Task goal: Please copy each line of the listing that includes the string "From".

Provided data:
(* ===== verification/TreeDump.v ===== *)
(** * The printed tree of pools

    [print_arena_node] and [mp_dump_tree_info] of [src/cmem_diag.c], over the tree of
    [PoolTree]. *)
From S2P Require Import Prelude Text Header Config PoolTree.
From Stdlib Require Import ZArith Lia String.
From stdpp Require Import base option list gmap.
Open Scope Z_scope.

(** What a line shows of a pool: its name, its live bytes and its live blocks. *)
Record arena_info := AInfo { ai_name : list Z; ai_bytes : Z; ai_blocks : Z }.

Definition node_line (indent : nat) (i : arena_info) : list Z :=
  concat (replicate indent (bs "  ")) ++ bs "|- [Arena: " ++ ai_name i ++ bs "] Active Bytes: " ++ dec (ai_bytes i) ++
  bs " B, Active Allocations: " ++ dec (ai_blocks i) ++ NL.

Section TreeDump.
Context (info : Z -> arena_info).

Fixpoint print_arena_node (fuel : nat) (w : world) (pool : Z) (indent : nat) : outcome (list Z) :=
  match fuel with
  | O => Fault
  | S fuel =>
      if pool =? NULL then Done []
      else
        p ← ld_pool w pool;
        t ← print_children fuel w (first_child p) indent;
        Done (node_line indent (info pool) ++ t)
  end
with print_children (fuel : nat) (w : world) (child : Z) (indent : nat) : outcome (list Z) :=
  match fuel with
  | O => Fault
  | S fuel =>
      if child =? NULL then Done []
      else
        t ← print_arena_node fuel w child (S indent);
        c ← ld_pool w child;
        rest ← print_children fuel w (next_sibling c) indent;
        Done (t ++ rest)
  end.

Definition mp_dump_tree_info (w : world) (pool : Z) : outcome (list Z) :=
  if pool =? NULL then Done []
  else
    t ← print_arena_node (tree_fuel w) w pool 0;
    Done (NL ++ bs "================ CMEM ARENA TREE DUMP ================" ++ NL ++ t ++
          bs "======================================================" ++ NL ++ NL).

(** The lines of a forest, depth first. *)
Fixpoint forest_lines (indent : nat) (f : forest) : list Z :=
  match f with FNil => [] | FCons a k s => node_line indent (info a) ++ forest_lines (S indent) k ++ forest_lines indent s end.

Lemma print_children_run w f : forall par hd indent fuel, rep (pools w) par hd f -> (2 * List.length (addrs f) < fuel)%nat ->
  print_children fuel w hd indent = Done (forest_lines (S indent) f).
Proof.
  induction f as [|a k IHk s IHs]; intros par hd indent fuel Hr Hf; (destruct fuel as [|fuel]; [cbn in Hf; lia|]); cbn [print_children].
  - cbn in Hr. by subst hd.
  - destruct Hr as (-> & Ha & n & Hn & _ & Hk & Hs). cbn [addrs List.length] in Hf. rewrite length_app in Hf. rewrite (proj2 (Z.eqb_neq a NULL)) by done.
    destruct fuel as [|fuel]; [lia|]. cbn [print_arena_node]. rewrite (proj2 (Z.eqb_neq a NULL)) by done. unfold ld_pool. rewrite Hn. cbn [mbind outcome_bind].
    rewrite (IHk a (first_child n)) by (done || lia). cbn [mbind outcome_bind]. rewrite (IHs par (next_sibling n)) by (done || lia). cbn [mbind outcome_bind forest_lines].
    by rewrite <- app_assoc.
Qed.

(** The dump of a pool terminates without a fault and prints one line for the pool and
    every pool below it, each once, parents before their children and siblings in list
    order, indented by depth. *)
Theorem tree_dump_spec w a n kids :
  a <> NULL -> pools w !! a = Some n -> rep (pools w) a (first_child n) kids -> NoDup (a :: addrs kids) ->
  mp_dump_tree_info w a = Done (NL ++ bs "================ CMEM ARENA TREE DUMP ================" ++ NL ++ forest_lines 0 (FCons a kids FNil) ++
    bs "======================================================" ++ NL ++ NL).
Proof.
  intros Ha Hn Hr Hd. unfold mp_dump_tree_info. rewrite (proj2 (Z.eqb_neq a NULL)) by done.
  assert (Hs : (S (List.length (addrs kids)) <= base.size (pools w))%nat).
  { apply (addrs_size w (a :: addrs kids) Hd). intros x [->|Hx]%elem_of_cons; [eauto|by eapply rep_some]. }
  unfold tree_fuel. replace (2 * base.size (pools w) + 2)%nat with (S (2 * base.size (pools w) + 1)) by lia. cbn [print_arena_node].
  rewrite (proj2 (Z.eqb_neq a NULL)) by done. unfold ld_pool. rewrite Hn. cbn [mbind outcome_bind]. rewrite (print_children_run w kids a) by (done || lia).
  cbn [mbind outcome_bind forest_lines]. by rewrite app_nil_r.
Qed.

End TreeDump.

(** ** Names *)

Definition ARENA_NAME_SIZE : Z := 64.

(** [snprintf(arena_name, sizeof(arena_name), "%s", name)] and what a reader of the field sees. *)
Definition mp_set_name (arena_name name : list Z) : outcome (list Z) :=
  r ← snprintf arena_name 0 ARENA_NAME_SIZE name; let '(_, buf) := r in Done buf.

Definition mp_get_name (arena_name : list Z) : list Z := until_nul arena_name.

(** A name reads back as its first 63 characters, and setting it never leaves the field. *)
Theorem name_roundtrip arena_name name :
  zlen arena_name = ARENA_NAME_SIZE -> printable name -> zlen name <= INT_MAX ->
  exists buf, mp_set_name arena_name name = Done buf /\ zlen buf = ARENA_NAME_SIZE /\ mp_get_name buf = take 63 name.
Proof.
  intros Hl Hp Hi. unfold mp_set_name. rewrite snprintf_start by (unfold ARENA_NAME_SIZE in *; lia || done). cbn [mbind outcome_bind].
  eexists. split; [done|]. split; [rewrite rendered_length; [done|rewrite Hl; done]|]. unfold mp_get_name, rendered. apply until_nul_printable. by apply Forall_take.
Qed.

Lemma name_roundtrip_witness : exists buf, mp_set_name (replicate 64 0) (bs "Arena") = Done buf /\ mp_get_name buf = bs "Arena".
Proof.
  destruct (name_roundtrip (replicate 64 0) (bs "Arena")) as (buf & E & _ & R); [reflexivity|repeat constructor; discriminate|vm_compute; discriminate|].
  exists buf. split; [exact E|exact R].
Defined.

Definition family_info (a : Z) : arena_info := AInfo (dec a) (a * 8) 1.

Lemma tree_dump_spec_witness :
  exists t, mp_dump_tree_info family_info family 100 = Done t /\
    forest_lines family_info 0 (FCons 100 (FCons 300 FNil (FCons 200 FNil FNil)) FNil) =
      node_line 0 (family_info 100) ++ node_line 1 (family_info 300) ++ node_line 1 (family_info 200).
Proof.
  eexists. split; [|vm_compute; reflexivity].
  eapply (tree_dump_spec family_info family 100 _ (FCons 300 FNil (FCons 200 FNil FNil))); [done|vm_compute; reflexivity|apply family_rep|].
  apply (bool_decide_unpack _). vm_compute. reflexivity.
Defined.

Finished task:
From S2P Require Import Prelude Text Header Config PoolTree.
From Stdlib Require Import ZArith Lia String.
From stdpp Require Import base option list gmap.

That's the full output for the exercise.